**Work request**
Exact repetition of every entry is required.

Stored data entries
Inductive worker_step (c : conn) : event -> conn -> Prop :=
| worker_budget id record :
    workers (pr c) !! id = Some (WantBudget record) -> charge <= free (reply_buffers (sh c)) ->
    worker_step c Tau (set_reply_buffers (acquire charge id (reply_buffers (sh c)))
      (set_workers (<[id := Dispatching record false]> (workers (pr c))) c))
| worker_gives_up id record e :
    workers (pr c) !! id = Some (WantBudget record) -> e = ServerError.RequestTimeout \/ e = ServerError.ShuttingDown ->
    worker_step c Tau (set_workers (<[id := Finished (Err e)]> (workers (pr c))) c)
| worker_executes id record :
    workers (pr c) !! id = Some (Dispatching record false) ->
    worker_step c Tau (set_running (<[id := record]> (running (sh c)))
      (set_workers (<[id := Dispatching record true]> (workers (pr c))) c))
| worker_answered id record handed_over r :
    workers (pr c) !! id = Some (Dispatching record handed_over) -> outcome record r ->
    worker_step c (Answered id (reply_of record r))
      (set_workers (<[id := Replying (reply_of record r)]> (workers (pr c))) c)
| worker_sends id reply :
    workers (pr c) !! id = Some (Replying reply) -> writing (wr c) <> WriterDone ->
    zlen (replies (wr c)) < queue_capacity ->
    worker_step c Tau (set_writer (mkWriter (replies (wr c) ++ [(id, reply)]) (writing (wr c)) (output (wr c)))
      (set_workers (<[id := Finished (Ok ())]> (workers (pr c))) c))
| worker_orphaned id reply :
    workers (pr c) !! id = Some (Replying reply) -> writing (wr c) = WriterDone ->
    worker_step c Tau (set_workers (<[id := Finished (Ok ())]> (workers (pr c))) c)
| worker_timeout id reply :
    workers (pr c) !! id = Some (Replying reply) ->
    worker_step c Tau (set_workers (<[id := Finished (Err ServerError.RequestTimeout)]> (workers (pr c))) c).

**Task response**
Inductive worker_step (c : conn) : event -> conn -> Prop :=
| worker_budget id record :
    workers (pr c) !! id = Some (WantBudget record) -> charge <= free (reply_buffers (sh c)) ->
    worker_step c Tau (set_reply_buffers (acquire charge id (reply_buffers (sh c)))
      (set_workers (<[id := Dispatching record false]> (workers (pr c))) c))
| worker_gives_up id record e :
    workers (pr c) !! id = Some (WantBudget record) -> e = ServerError.RequestTimeout \/ e = ServerError.ShuttingDown ->
    worker_step c Tau (set_workers (<[id := Finished (Err e)]> (workers (pr c))) c)
| worker_executes id record :
    workers (pr c) !! id = Some (Dispatching record false) ->
    worker_step c Tau (set_running (<[id := record]> (running (sh c)))
      (set_workers (<[id := Dispatching record true]> (workers (pr c))) c))
| worker_answered id record handed_over r :
    workers (pr c) !! id = Some (Dispatching record handed_over) -> outcome record r ->
    worker_step c (Answered id (reply_of record r))
      (set_workers (<[id := Replying (reply_of record r)]> (workers (pr c))) c)
| worker_sends id reply :
    workers (pr c) !! id = Some (Replying reply) -> writing (wr c) <> WriterDone ->
    zlen (replies (wr c)) < queue_capacity ->
    worker_step c Tau (set_writer (mkWriter (replies (wr c) ++ [(id, reply)]) (writing (wr c)) (output (wr c)))
      (set_workers (<[id := Finished (Ok ())]> (workers (pr c))) c))
| worker_orphaned id reply :
    workers (pr c) !! id = Some (Replying reply) -> writing (wr c) = WriterDone ->
    worker_step c Tau (set_workers (<[id := Finished (Ok ())]> (workers (pr c))) c)
| worker_timeout id reply :
    workers (pr c) !! id = Some (Replying reply) ->
    worker_step c Tau (set_workers (<[id := Finished (Err ServerError.RequestTimeout)]> (workers (pr c))) c).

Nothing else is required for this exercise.